» EXERCISE INSTRUCTIONS
Every record is to be returned as written, with no omissions.

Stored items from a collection
------------------------------------------------------------
(** * Layer graphs assembled by [networks.py]

    [networks.py] wires layers of an external deep-learning framework into
    generators (U-Net, ResNet) and discriminators (PatchGAN, PixelGAN).  The
    builders are embedded here as functions that return a symbolic description
    of the graph they assemble: every layer constructor call of the source
    becomes a constructor of [layer] that records the arguments exactly as the
    source passes them, and applying a layer to a tensor becomes a node of
    [tensor].

    Python raises and Python returns are kept apart ([Raise] against [Ok]);
    so are the dynamically typed values the source can bind to one name (a
    layer class or an exception instance, a tensor or a layer object, an int
    or a float).  Where the source itself fixes an argument the framework
    refuses (the four-element padding tuples, a boolean as activation), the
    refusal is part of the embedding, as is the refusal to call a layer on
    something that is no tensor.  Validation of the sizes and counts the
    caller supplies, and shape checking, are not. *)

From Stdlib Require Import ZArith List String Ascii Bool Lia QArith.
Import ListNotations.

Local Open Scope string_scope.
Local Open Scope Z_scope.
Local Open Scope list_scope.

(** ** Python values and exceptions *)

Inductive exn : Type :=
| NotImplementedError (msg : string)
| ImportError (msg : string)
| TypeError (msg : string)
| ValueError (msg : string)
| IndexError (msg : string).

(** Outcome of running a piece of Python: a value, or a raised exception. *)
Inductive result (A : Type) : Type :=
| Ok (a : A)
| Raise (e : exn).

Arguments Ok {A} a.
Arguments Raise {A} e.

Definition bind {A B : Type} (r : result A) (k : A -> result B) : result B :=
  match r with
  | Ok a => k a
  | Raise e => Raise e
  end.

Notation "x <- r ;; k" := (bind r (fun x => k))
  (at level 61, r at next level, right associativity).

Definition raises {A : Type} (r : result A) : Prop := exists e, r = Raise e.

(** A Python number as the builders meet it.  Floats are never computed with:
    [np_log2 x] stands for [np.log2(x)], and [scaled_pow2 k n] for
    [k * 2 ** n] with [n < 0], where Python's [**] leaves the integers. *)
Inductive pyfloat : Type :=
| np_log2 (x : Z)
| scaled_pow2 (k n : Z).

Inductive pynum : Type :=
| PyInt (z : Z)
| PyFloat (f : pyfloat).

(** A keyword argument whose value the source takes from a variable. *)
Inductive pyarg : Type :=
| PNone
| PStr (s : string)
| PBool (b : bool).

(** The part of the process the builders read: [backend.image_data_format()]
    and whether [keras_contrib] can be imported. *)
Record backend : Type := {
  image_data_format : string;
  keras_contrib_installed : bool }.

(** ** Layers, tensors, models *)

Inductive norm_class : Type :=
| BatchNormalization
| InstanceNormalization.

(** Arguments of [Conv2D] and [Conv2DTranspose].  A keyword the source leaves
    out is [None] here, so the framework's default applies to it. *)
Record conv_args : Type := {
  c_filters : pynum;
  c_kernel_size : Z * Z;
  c_strides : option (Z * Z);
  c_padding : option string;
  c_use_bias : option bool;
  c_activation : option pyarg }.

Inductive layer : Type :=
| Conv2D (a : conv_args)
| Conv2DTranspose (a : conv_args)
| Normalization (c : norm_class) (axis : Z)
| LeakyReLU (alpha : Q)
| Activation (name : string)
| Dropout (rate : Q)
| ZeroPadding2D (pad : Z * Z * Z * Z)
| Add
| Concatenate (axis : Z).

(** A symbolic tensor is the history of layer calls that produced it. *)
Inductive tensor : Type :=
| Input (shape : list Z) (name : option string)
| Call (l : layer) (x : tensor)
| Merge (l : layer) (x y : tensor).

Inductive seq_item : Type :=
| AddedTensor (t : tensor)
| AddedLayer (l : layer).

Inductive model : Type :=
| Model (inputs outputs : tensor)
| Sequential (items : list seq_item).

(** What a builder hands back with [return]: the source returns exception
    instances in two places. *)
Inductive pyval : Type :=
| VModel (m : model)
| VExc (e : exn).

(** A name that holds a tensor on one path and a layer object on another. *)
Inductive pyobj : Type :=
| OTensor (t : tensor)
| OLayer (l : layer).

(** What [get_norm_layer] returns: a layer class or an exception instance. *)
Inductive norm_value : Type :=
| NormClass (c : norm_class)
| NormExc (e : exn).

(** ** Python primitives used by the builders *)

Definition dquote : string := String (ascii_of_nat 34) EmptyString.

(** [range(lo, hi)] over integers. *)
Definition py_range (lo hi : Z) : list Z :=
  map (fun k => lo + Z.of_nat k) (seq 0 (Z.to_nat (hi - lo))).

(** [range(lo, hi)] when [hi] may have been rebound to a float. *)
Definition py_range_num (lo : Z) (hi : pynum) : result (list Z) :=
  match hi with
  | PyInt h => Ok (py_range lo h)
  | PyFloat _ => Raise (TypeError "'float' object cannot be interpreted as an integer")
  end.

(** [xs[i]], negative indices counting from the end. *)
Definition py_index {A : Type} (xs : list A) (i : Z) : result A :=
  let j := if i <? 0 then Z.of_nat (List.length xs) + i else i in
  if j <? 0 then Raise (IndexError "index out of range")
  else match nth_error xs (Z.to_nat j) with
       | Some x => Ok x
       | None => Raise (IndexError "index out of range")
       end.

(** [k * min(2 ** n, 8)]: for [n < 0] the power is a float below 8. *)
Definition times_min_pow2 (k n : Z) : pynum :=
  if n <? 0 then PyFloat (scaled_pow2 k n) else PyInt (k * Z.min (2 ^ n) 8).

(** Calling a layer object on its input: the framework accepts tensors only. *)
Definition call_layer (l : layer) (x : pyobj) : result tensor :=
  match x with
  | OTensor t => Ok (Call l t)
  | OLayer _ => Raise (TypeError "Inputs to a layer should be tensors")
  end.

(** [norm_layer(axis=channel_axis)]: instantiating what [get_norm_layer]
    returned.  An exception instance is not callable. *)
Definition new_norm (norm_layer : norm_value) (axis : Z) : result layer :=
  match norm_layer with
  | NormClass c => Ok (Normalization c axis)
  | NormExc _ => Raise (TypeError "'NotImplementedError' object is not callable")
  end.

(** [ZeroPadding2D(padding)] for a tuple of integers.  The framework takes
    an int, a tuple of two ints or a tuple of two pairs: [(p_h, p_w)] pads by
    [p_h] above and below and by [p_w] left and right, and a tuple of any
    other length is refused when the layer is created. *)
Definition new_zero_padding (padding : list Z) : result layer :=
  match padding with
  | [p_h; p_w] => Ok (ZeroPadding2D (p_h, p_h, p_w, p_w))
  | _ => Raise (ValueError "`padding` should have two elements")
  end.

(** [Conv2D(..., activation=a)]: the framework looks the activation up when
    the layer is created.  [None] and the name of an activation are taken, a
    boolean is neither. *)
Definition new_conv2d (a : conv_args) : result layer :=
  match c_activation a with
  | Some (PBool _) => Raise (TypeError "Could not interpret activation function identifier")
  | _ => Ok (Conv2D a)
  end.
------------------------------------------------------------
» RESPONSE AREA
(** * Layer graphs assembled by [networks.py]

    [networks.py] wires layers of an external deep-learning framework into
    generators (U-Net, ResNet) and discriminators (PatchGAN, PixelGAN).  The
    builders are embedded here as functions that return a symbolic description
    of the graph they assemble: every layer constructor call of the source
    becomes a constructor of [layer] that records the arguments exactly as the
    source passes them, and applying a layer to a tensor becomes a node of
    [tensor].

    Python raises and Python returns are kept apart ([Raise] against [Ok]);
    so are the dynamically typed values the source can bind to one name (a
    layer class or an exception instance, a tensor or a layer object, an int
    or a float).  Where the source itself fixes an argument the framework
    refuses (the four-element padding tuples, a boolean as activation), the
    refusal is part of the embedding, as is the refusal to call a layer on
    something that is no tensor.  Validation of the sizes and counts the
    caller supplies, and shape checking, are not. *)

From Stdlib Require Import ZArith List String Ascii Bool Lia QArith.
Import ListNotations.

Local Open Scope string_scope.
Local Open Scope Z_scope.
Local Open Scope list_scope.

(** ** Python values and exceptions *)

Inductive exn : Type :=
| NotImplementedError (msg : string)
| ImportError (msg : string)
| TypeError (msg : string)
| ValueError (msg : string)
| IndexError (msg : string).

(** Outcome of running a piece of Python: a value, or a raised exception. *)
Inductive result (A : Type) : Type :=
| Ok (a : A)
| Raise (e : exn).

Arguments Ok {A} a.
Arguments Raise {A} e.

Definition bind {A B : Type} (r : result A) (k : A -> result B) : result B :=
  match r with
  | Ok a => k a
  | Raise e => Raise e
  end.

Notation "x <- r ;; k" := (bind r (fun x => k))
  (at level 61, r at next level, right associativity).

Definition raises {A : Type} (r : result A) : Prop := exists e, r = Raise e.

(** A Python number as the builders meet it.  Floats are never computed with:
    [np_log2 x] stands for [np.log2(x)], and [scaled_pow2 k n] for
    [k * 2 ** n] with [n < 0], where Python's [**] leaves the integers. *)
Inductive pyfloat : Type :=
| np_log2 (x : Z)
| scaled_pow2 (k n : Z).

Inductive pynum : Type :=
| PyInt (z : Z)
| PyFloat (f : pyfloat).

(** A keyword argument whose value the source takes from a variable. *)
Inductive pyarg : Type :=
| PNone
| PStr (s : string)
| PBool (b : bool).

(** The part of the process the builders read: [backend.image_data_format()]
    and whether [keras_contrib] can be imported. *)
Record backend : Type := {
  image_data_format : string;
  keras_contrib_installed : bool }.

(** ** Layers, tensors, models *)

Inductive norm_class : Type :=
| BatchNormalization
| InstanceNormalization.

(** Arguments of [Conv2D] and [Conv2DTranspose].  A keyword the source leaves
    out is [None] here, so the framework's default applies to it. *)
Record conv_args : Type := {
  c_filters : pynum;
  c_kernel_size : Z * Z;
  c_strides : option (Z * Z);
  c_padding : option string;
  c_use_bias : option bool;
  c_activation : option pyarg }.

Inductive layer : Type :=
| Conv2D (a : conv_args)
| Conv2DTranspose (a : conv_args)
| Normalization (c : norm_class) (axis : Z)
| LeakyReLU (alpha : Q)
| Activation (name : string)
| Dropout (rate : Q)
| ZeroPadding2D (pad : Z * Z * Z * Z)
| Add
| Concatenate (axis : Z).

(** A symbolic tensor is the history of layer calls that produced it. *)
Inductive tensor : Type :=
| Input (shape : list Z) (name : option string)
| Call (l : layer) (x : tensor)
| Merge (l : layer) (x y : tensor).

Inductive seq_item : Type :=
| AddedTensor (t : tensor)
| AddedLayer (l : layer).

Inductive model : Type :=
| Model (inputs outputs : tensor)
| Sequential (items : list seq_item).

(** What a builder hands back with [return]: the source returns exception
    instances in two places. *)
Inductive pyval : Type :=
| VModel (m : model)
| VExc (e : exn).

(** A name that holds a tensor on one path and a layer object on another. *)
Inductive pyobj : Type :=
| OTensor (t : tensor)
| OLayer (l : layer).

(** What [get_norm_layer] returns: a layer class or an exception instance. *)
Inductive norm_value : Type :=
| NormClass (c : norm_class)
| NormExc (e : exn).

(** ** Python primitives used by the builders *)

Definition dquote : string := String (ascii_of_nat 34) EmptyString.

(** [range(lo, hi)] over integers. *)
Definition py_range (lo hi : Z) : list Z :=
  map (fun k => lo + Z.of_nat k) (seq 0 (Z.to_nat (hi - lo))).

(** [range(lo, hi)] when [hi] may have been rebound to a float. *)
Definition py_range_num (lo : Z) (hi : pynum) : result (list Z) :=
  match hi with
  | PyInt h => Ok (py_range lo h)
  | PyFloat _ => Raise (TypeError "'float' object cannot be interpreted as an integer")
  end.

(** [xs[i]], negative indices counting from the end. *)
Definition py_index {A : Type} (xs : list A) (i : Z) : result A :=
  let j := if i <? 0 then Z.of_nat (List.length xs) + i else i in
  if j <? 0 then Raise (IndexError "index out of range")
  else match nth_error xs (Z.to_nat j) with
       | Some x => Ok x
       | None => Raise (IndexError "index out of range")
       end.

(** [k * min(2 ** n, 8)]: for [n < 0] the power is a float below 8. *)
Definition times_min_pow2 (k n : Z) : pynum :=
  if n <? 0 then PyFloat (scaled_pow2 k n) else PyInt (k * Z.min (2 ^ n) 8).

(** Calling a layer object on its input: the framework accepts tensors only. *)
Definition call_layer (l : layer) (x : pyobj) : result tensor :=
  match x with
  | OTensor t => Ok (Call l t)
  | OLayer _ => Raise (TypeError "Inputs to a layer should be tensors")
  end.

(** [norm_layer(axis=channel_axis)]: instantiating what [get_norm_layer]
    returned.  An exception instance is not callable. *)
Definition new_norm (norm_layer : norm_value) (axis : Z) : result layer :=
  match norm_layer with
  | NormClass c => Ok (Normalization c axis)
  | NormExc _ => Raise (TypeError "'NotImplementedError' object is not callable")
  end.

(** [ZeroPadding2D(padding)] for a tuple of integers.  The framework takes
    an int, a tuple of two ints or a tuple of two pairs: [(p_h, p_w)] pads by
    [p_h] above and below and by [p_w] left and right, and a tuple of any
    other length is refused when the layer is created. *)
Definition new_zero_padding (padding : list Z) : result layer :=
  match padding with
  | [p_h; p_w] => Ok (ZeroPadding2D (p_h, p_h, p_w, p_w))
  | _ => Raise (ValueError "`padding` should have two elements")
  end.

(** [Conv2D(..., activation=a)]: the framework looks the activation up when
    the layer is created.  [None] and the name of an activation are taken, a
    boolean is neither. *)
Definition new_conv2d (a : conv_args) : result layer :=
  match c_activation a with
  | Some (PBool _) => Raise (TypeError "Could not interpret activation function identifier")
  | _ => Ok (Conv2D a)
  end.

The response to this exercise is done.